» **Collected data**
··········

(** C2: after a successful update the service-level labels are the current
    labels overridden by the desired ones, hence they include the desired
    mapping; on a dictionary (distinct keys) every desired pair is in
    them. *)
Theorem update_labels_superset self api A S call wb :
  reconcile_application self api A S = Updated call wb ->
  let desired := (build_desired_labels A).1 in
  let S' := service_after (reconcile_application self api A S) S in
  current_labels S' = as_map desired ∪ current_labels S
  ∧ as_map desired ⊆ current_labels S'
  ∧ (dict_wf (default [] (labelsSwarm A)) ->
     labels_superset (current_labels S') desired).
Proof.
  intros Hrun. cbn zeta. rewrite Hrun.
  apply updated_is_issued, issued_call_fields in Hrun
    as (_ & _ & _ & _ & Hlabels & _).
  cbn [service_after apply_update current_labels sv_Labels default].
  rewrite Hlabels. split; [apply dict_update_union|]. split.
  - rewrite dict_update_union. apply map_union_subseteq_l.
  - intros Hwf. by apply labels_superset_update, build_desired_labels_wf.
Qed.

(** The drifted rule of the sample service is rewritten, and its other
    label is kept. *)
Lemma update_labels_superset_witness :
  let S' :=
    service_after
      (reconcile_application sample_reconciler accepting_engine
                             blog_application blog_service)
      blog_service in
  current_labels S' !! "traefik.http.routers.blog.rule"
  = Some "Host(`new.example.com`)"
  ∧ current_labels S' !! "autoswarm.managed" = Some "true".
Proof.
  destruct (update_labels_superset sample_reconciler accepting_engine
              blog_application blog_service _ _ eq_refl)
    as (Heq & _ & _).
  cbn zeta. rewrite Heq. split; reflexivity.
Defined.

(** C3: reconciliation is idempotent.  When a run updates the service, or
    decides that nothing changes, a further run for the same application on
    the resulting service decides that nothing changes and issues no call,
    whatever the engine would answer. *)
Theorem reconcile_idempotent self api api' A S :
  dict_wf (default [] (labelsSwarm A)) ->
  let o := reconcile_application self api A S in
  (o = Aligned ∨ exists call wb, o = Updated call wb) ->
  reconcile_application self api' A (service_after o S) = Aligned
  ∧ issued_call (reconcile_application self api' A (service_after o S)) = None.
Proof.
  intros Hwf o Hrun.
  assert (reconcile_application self api' A (service_after o S) = Aligned)
    as ->; [|done].
  destruct Hrun as [Haligned|(call & wb & Hupdated)]; subst o.
  - rewrite Haligned. cbn [service_after].
    apply aligned_fields in Haligned as [Hne Hneeds].
    by apply aligned_when_no_difference.
  - rewrite Hupdated. cbn [service_after].
    apply updated_is_issued, issued_call_fields in Hupdated
      as (Hne & _ & _ & _ & Hlabels & (o1 & o2 & Htemplate) & Hnetworks).
    apply aligned_when_no_difference; [done|].
    apply build_desired_labels_wf in Hwf.
    unfold needs_update, current_labels, current_networks, container_labels.
    cbn [apply_update sv_Labels sv_Networks sv_TaskTemplate default].
    rewrite Hlabels, Htemplate, Hnetworks.
    cbn [st_ContainerSpec csl_Labels default].
    rewrite !(proj2 (service_labels_match_spec _ _))
      by by apply labels_superset_update.
    unfold service_networks_match. by rewrite bool_decide_eq_true_2.
Qed.

(** A second run on the updated sample service changes nothing. *)
Lemma reconcile_idempotent_witness :
  reconcile_application sample_reconciler accepting_engine blog_application
    (service_after
       (reconcile_application sample_reconciler accepting_engine
                              blog_application blog_service)
       blog_service)
  = Aligned.
Proof.
  refine (proj1 (reconcile_idempotent sample_reconciler accepting_engine
                   accepting_engine blog_application blog_service _ _)).
  - apply (bool_decide_unpack _). by vm_compute.
  - right. by eexists _, _.
Defined.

··········

» **Exercise instructions**
Every record, restated word for word, should make up your reply.

» **Task response**
(** C2: after a successful update the service-level labels are the current
    labels overridden by the desired ones, hence they include the desired
    mapping; on a dictionary (distinct keys) every desired pair is in
    them. *)
Theorem update_labels_superset self api A S call wb :
  reconcile_application self api A S = Updated call wb ->
  let desired := (build_desired_labels A).1 in
  let S' := service_after (reconcile_application self api A S) S in
  current_labels S' = as_map desired ∪ current_labels S
  ∧ as_map desired ⊆ current_labels S'
  ∧ (dict_wf (default [] (labelsSwarm A)) ->
     labels_superset (current_labels S') desired).
Proof.
  intros Hrun. cbn zeta. rewrite Hrun.
  apply updated_is_issued, issued_call_fields in Hrun
    as (_ & _ & _ & _ & Hlabels & _).
  cbn [service_after apply_update current_labels sv_Labels default].
  rewrite Hlabels. split; [apply dict_update_union|]. split.
  - rewrite dict_update_union. apply map_union_subseteq_l.
  - intros Hwf. by apply labels_superset_update, build_desired_labels_wf.
Qed.

(** The drifted rule of the sample service is rewritten, and its other
    label is kept. *)
Lemma update_labels_superset_witness :
  let S' :=
    service_after
      (reconcile_application sample_reconciler accepting_engine
                             blog_application blog_service)
      blog_service in
  current_labels S' !! "traefik.http.routers.blog.rule"
  = Some "Host(`new.example.com`)"
  ∧ current_labels S' !! "autoswarm.managed" = Some "true".
Proof.
  destruct (update_labels_superset sample_reconciler accepting_engine
              blog_application blog_service _ _ eq_refl)
    as (Heq & _ & _).
  cbn zeta. rewrite Heq. split; reflexivity.
Defined.

(** C3: reconciliation is idempotent.  When a run updates the service, or
    decides that nothing changes, a further run for the same application on
    the resulting service decides that nothing changes and issues no call,
    whatever the engine would answer. *)
Theorem reconcile_idempotent self api api' A S :
  dict_wf (default [] (labelsSwarm A)) ->
  let o := reconcile_application self api A S in
  (o = Aligned ∨ exists call wb, o = Updated call wb) ->
  reconcile_application self api' A (service_after o S) = Aligned
  ∧ issued_call (reconcile_application self api' A (service_after o S)) = None.
Proof.
  intros Hwf o Hrun.
  assert (reconcile_application self api' A (service_after o S) = Aligned)
    as ->; [|done].
  destruct Hrun as [Haligned|(call & wb & Hupdated)]; subst o.
  - rewrite Haligned. cbn [service_after].
    apply aligned_fields in Haligned as [Hne Hneeds].
    by apply aligned_when_no_difference.
  - rewrite Hupdated. cbn [service_after].
    apply updated_is_issued, issued_call_fields in Hupdated
      as (Hne & _ & _ & _ & Hlabels & (o1 & o2 & Htemplate) & Hnetworks).
    apply aligned_when_no_difference; [done|].
    apply build_desired_labels_wf in Hwf.
    unfold needs_update, current_labels, current_networks, container_labels.
    cbn [apply_update sv_Labels sv_Networks sv_TaskTemplate default].
    rewrite Hlabels, Htemplate, Hnetworks.
    cbn [st_ContainerSpec csl_Labels default].
    rewrite !(proj2 (service_labels_match_spec _ _))
      by by apply labels_superset_update.
    unfold service_networks_match. by rewrite bool_decide_eq_true_2.
Qed.

(** A second run on the updated sample service changes nothing. *)
Lemma reconcile_idempotent_witness :
  reconcile_application sample_reconciler accepting_engine blog_application
    (service_after
       (reconcile_application sample_reconciler accepting_engine
                              blog_application blog_service)
       blog_service)
  = Aligned.
Proof.
  refine (proj1 (reconcile_idempotent sample_reconciler accepting_engine
                   accepting_engine blog_application blog_service _ _)).
  - apply (bool_decide_unpack _). by vm_compute.
  - right. by eexists _, _.
Defined.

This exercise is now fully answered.